The Biggest Reason Your Personal Development Progress Sucks

Everyone, and I mean everyone, dreams of constant progress in life.

Somehow, you’ll turn a plateau-induced corner and see a road filled with bountiful opportunities and progress. It’ll just be there.

But the reality is it doesn’t happen. In fact, you never really turn that corner, and you’re stuck in the plateau. Here and there, you’ll make some progress, but then it flatlines again. Your focus wanes, and your desire to dig into self-discipline sputters out.

Frustrated, you curse any of the following:

  • Your significant other
  • Your friend
  • Your environment
  • Your job
  • Your dog
  • Allergies.

It’s gotta be the allergies.

But there’s one thing you need to get straight in your head if you want to see constant progress in your life, along with better focus and better self-discipline. If you can truly get this mental note down, and live by it, you should continually move forward:

Your personal development isn’t a diet — you need to treat it as a lifestyle change.

Of course there will be times when things are slower, but plateauing is a word that should find itself in your past-tense vocabulary.

People Treat Personal Development Like a Crash Diet

For way too many people, their personal development follows the same pattern as a crash diet.

Like this:

  1. Hit “rock bottom” after stepping on the scale and weighing in four ounces over your “i’ve-never-been-this-heavy-before” number, or prepping for some event in the near future like a wedding/pool party
  2. Decide to make some changes
  3. Go all out on some diet; misery ensues as the only salt you’re allowed in your dish is that from your tears
  4. Once results are seen or the event passes, go back to previous lifestyle
  5. Results flatline, or probably even regress

People treat personal development the same.

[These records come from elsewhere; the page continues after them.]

(* ===== verification/Tdl2vm.v ===== *)
(** * Translation of the transaction language to programs of the virtual machine

    Models src/modules/cmdbind/tdl/tdl2vmTranslator.hpp and tdl2vmTranslator.cpp: the
    translator that the parser of the transaction language drives, with its stack of open
    constructs, the segment of the subroutines and the segment of the main program, and
    vm/subroutine.hpp and vm/subroutine.cpp: subroutines and the substitution of the
    parameters of templates. *)
From S2P Require Import Prelude InstructionSet Variant ValueTupleSet ProgramImage TdlTables SelectorPath ParseUtils TdlProgram.

(** ** Subroutines *)

Module Subroutine.

Record t := mk {
  m_name : string;
  m_templateParams : list string;
  m_params : list string;
  m_program : Program.t
}.

Definition g_sub_optab : CharTable.t := CharTable.table ";:-,.=)(<>[]{}/&%*|+-#?!$" false.

(** Whether a character begins an identifier, or a string whose quote it is. *)
Definition is_letter (ch : ascii) : bool :=
  ((97 <=? Z.lor (ord ch) 32) && (Z.lor (ord ch) 32 <=? 122) && (ord ch <? 128)) || bool_decide (ch = "_"%char).

(** The range of characters from [from] up to [upto] of [cmd]. *)
Definition range (cmd : list ascii) (from upto : Z) : res (list ascii) :=
  if (from <=? upto) && (0 <=? from)
  then Ok (take (Z.to_nat (upto - from)) (drop (Z.to_nat from) cmd))
  else Throw (Undefined "range with its end before its start").

(** The loop over the parameters of the template for one token, which ends at [si]. *)
Fixpoint replace_token (cmd : list ascii) (tok : string) (quote : option ascii) (si : Z)
    (names values : list string) (rt : list ascii) (start : Z) : res (list ascii * Z) :=
  match names, values with
  | ai :: names', vi :: values' =>
      if iequals tok ai then
        pre ← range cmd start (si - Z.of_nat (String.length tok));
        let value := match quote with
                     | Some q => q :: chars vi ++ [q]
                     | None => chars vi
                     end in
        replace_token cmd tok quote si names' values' (rt ++ pre ++ value) si
      else replace_token cmd tok quote si names' values' rt start
  | _, _ => Ok (rt, start)
  end.

(** The loop over the tokens; a token has at least one character. *)
Fixpoint substitute_loop (fuel : nat) (cmd itr : list ascii) (names values : list string)
    (rt : list ascii) (start : Z) : res (list ascii * Z) :=
  match fuel with
  | O => OutOfFuel
  | S fuel' =>
      '(ch, tok, itr) ← parseNextToken_op itr g_sub_optab;
      if bool_decide (ch = nul) then Ok (rt, start)
      else
        '(rt, start) ←
          (if is_letter ch || is_quote ch then
             replace_token cmd tok (if is_quote ch then Some ch else None)
               (Z.of_nat (length cmd - length itr)) names values rt start
           else Ok (rt, start));
        substitute_loop fuel' cmd itr names values rt start
  end.

Definition substituteTemplateArguments (cmd : string) (names values : list string) : res string :=
  let cs := chars cmd in
  '(rt, start) ← substitute_loop (S (length cs)) cs cs names values [] 0;
  if start =? 0 then Ok cmd
  else rest ← range cs start (Z.of_nat (length cs)); Ok (str (rt ++ rest)).

Fixpoint substitute_all (stms : list string) (names values : list string) : res (list string) :=
  match stms with
  | [] => Ok []
  | si :: se => s ← substituteTemplateArguments si names values;
                rest ← substitute_all se names values; Ok (s :: rest)
  end.

Definition substituteStatementTemplates (s : t) (values : list string) : res t :=
  if negb (length values =? length (m_templateParams s))%nat
  then Throw (RuntimeError "number of template parameters do not match")
  else match values with
       | [] => Ok s
       | _ => stms ← substitute_all (Program.statements (m_program s)) (m_templateParams s) values;
              Ok (mk (m_name s) (m_templateParams s) (m_params s)
                    (Program.set_statements (m_program s) stms))
       end.

End Subroutine.

(** ** The translator *)

Inductive StateId :=
| OpenForeach | OpenIntoBlock | OpenIntoBlockArray | OpenStatementCall | StatementHint
| OpenSubroutineCall | OpenLoopElement.

#[export] Instance StateId_eq_dec : EqDecision StateId.
Proof. solve_decision. Defined.

Record State := mkState {
  st_id : StateId;
  st_value : Z;
  st_paramcnt : Z
}.

Record CalledSubroutineDef := mkCalledSubroutineDef {
  called_address : Z;
  called_subroutine : Subroutine.t;
  called_mangledName : string
}.

Module Tdl2vm.

(** The stack is kept top first. *)
Record t := mk {
  m_stateStack : list State;
  m_soubroutinemap : StdMap.t Subroutine.t;
  m_calledSubroutines : list CalledSubroutineDef;
  m_sub_program : Program.t;
  m_main_program : Program.t;
  m_isSubroutine : bool;
  m_nofCommands : Z
}.
Lemma outcome_seq tr tr1 tr2 ss1 ss2 o1 o2 :
  outcome tr tr1 ss1 o1 -> outcome tr1 tr2 ss2 o2 -> outcome tr tr2 ss2 (oapp o1 o2).
Proof.
  intros (l1 & -> & S1 & G1) (l2 & -> & S2 & G2).
  exists (l1 ++ l2). split; [done|]. rewrite sizes_app. split; [by eapply step_trans|].
  intros Hok Hs. specialize (G1 Hok (step_small _ _ _ _ S2 Hs)). rewrite flatten_app.
  eapply pgrows_trans; [exact G1|]. rewrite (step_len _ _ _ _ S1) in G2. rewrite Nat2Z.inj_add in G2.
  apply G2; [apply (g_ok _ _ _ G1)|done].
Qed.

Lemma ospec_spec op tr ss ns :
  @spec strict op tr ss (flatten (Z.of_nat (code_len tr)) ns) -> ospec op tr ss (Some ns).
Proof. intros H tr' Ht. exists ns. rewrite <- (length_flatten ns (Z.of_nat (code_len tr))). split; [done|by apply H]. Qed.

Lemma ospec_inss op tr ss l :
  @spec strict op tr ss (map (fun x => (Co_ALWAYS, x.1, x.2)) l) -> ospec op tr ss (Some (inss l)).
Proof. intros H. apply ospec_spec. by rewrite flatten_inss. Qed.

Lemma spec_ospec op tr ss ns :
  ospec op tr ss (Some ns) -> @spec strict op tr ss (flatten (Z.of_nat (code_len tr)) ns).
Proof. intros H tr' Ht. destruct (H _ Ht) as (ns' & [= <-] & Hs). by rewrite length_flatten. Qed.

Lemma ospec_ext op op' tr ss o : op tr = op' tr -> ospec op tr ss o -> ospec op' tr ss o.
Proof. intros He H tr' Ht. apply H. by rewrite He. Qed.

Lemma ospec_ret tr : ospec Ok tr (m_stateStack tr) (Some []).
Proof. apply ospec_spec, spec_ret. Qed.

Rock bottom usually consists of something traumatic like a breakup or a lost job. You decide to make some changes, then go all out making those changes. You see progress but it’s not sustainable, and you run on fumes for a bit until real life takes over and you’re sputtering.

Cue the plateau. Frustrated, you give up. You start focusing less and less on it.

Regression might take hold. You wave the white flag.

Well shit, that was fun while it lasted, right?

Wrong attitude, son.

Personal Development Is a Lifestyle

If you want to look back in a year and truly see some incredible changes in your life, whether physical, mental, professional, or whatever mix , you have to understand one big point:

Personal development is a life-long endeavor.

The moment you treat it as a temporary “diet”, the quicker you’ll fall off the wagon. This is solely because you try to go super fucking strict and keep it up. Inevitably, you can’t. But before you actually fall off, the wheels will blow, the axles will disintegrate, and…you get the idea.

Post lifestyle or diet fad hangover

Trying to go super strict is not a recipe for something delicious, it’s a recipe for disaster.

Not much different from a nutritional lifestyle change.

The aim is to eat much healthier, but on occasion, you’ll give yourself a chance to eat whatever you want. On other occasions, you’ll give in to temptation and eat whatever happens to be the greasiest, heaviest meal you can think of. You probably double down and figure “well, I just ate a shitty meal, let’s top it off with dessert since I’ve already cheated.”

Alright, cool…no biggie.

Now what if you eat super well 5 days a week and go off the rails twice a week (the weekend)? This is what most normal people do, and I’ll argue that eating healthy almost 72% of the time (5 of 7) is better than 71% and below.

Keep rockin’.

Personal development isn’t much different.

Let’s say you’ve picked up some good habits, including reading, meditating, journaling, self-reflection, discipline, you name it.

Weekends, you happen to enjoy your time off and veg out on the couch watching re-runs of Married With Children or going out drinking with your compadres.

I’d again argue that 72% of your time spent wisely is better than 71% and below.

Yeah, it might be worth trying to see if you can get beyond 72% to be honest. But you have to start somewhere.

What’s the overt point here?

Don’t stress yourself out in your quest of personal development.

I have a hard time with this, because I feel like if I’m not busy every second of every day, I’m wasting time. I feel guilty watching TV shows. I feel awful browsing the web doing nothing worthy.

But it happens sometimes anyway.

So fuck it, deal with it. You’ll be fine.

Like any lifestyle habit, it can vary from day to day. But consistent, disciplined effort will take you much, much further than sporadic effort that’s hot and heavy for the first few weeks before imploding on you.

Treat your development as a lifestyle, not a temporary fad.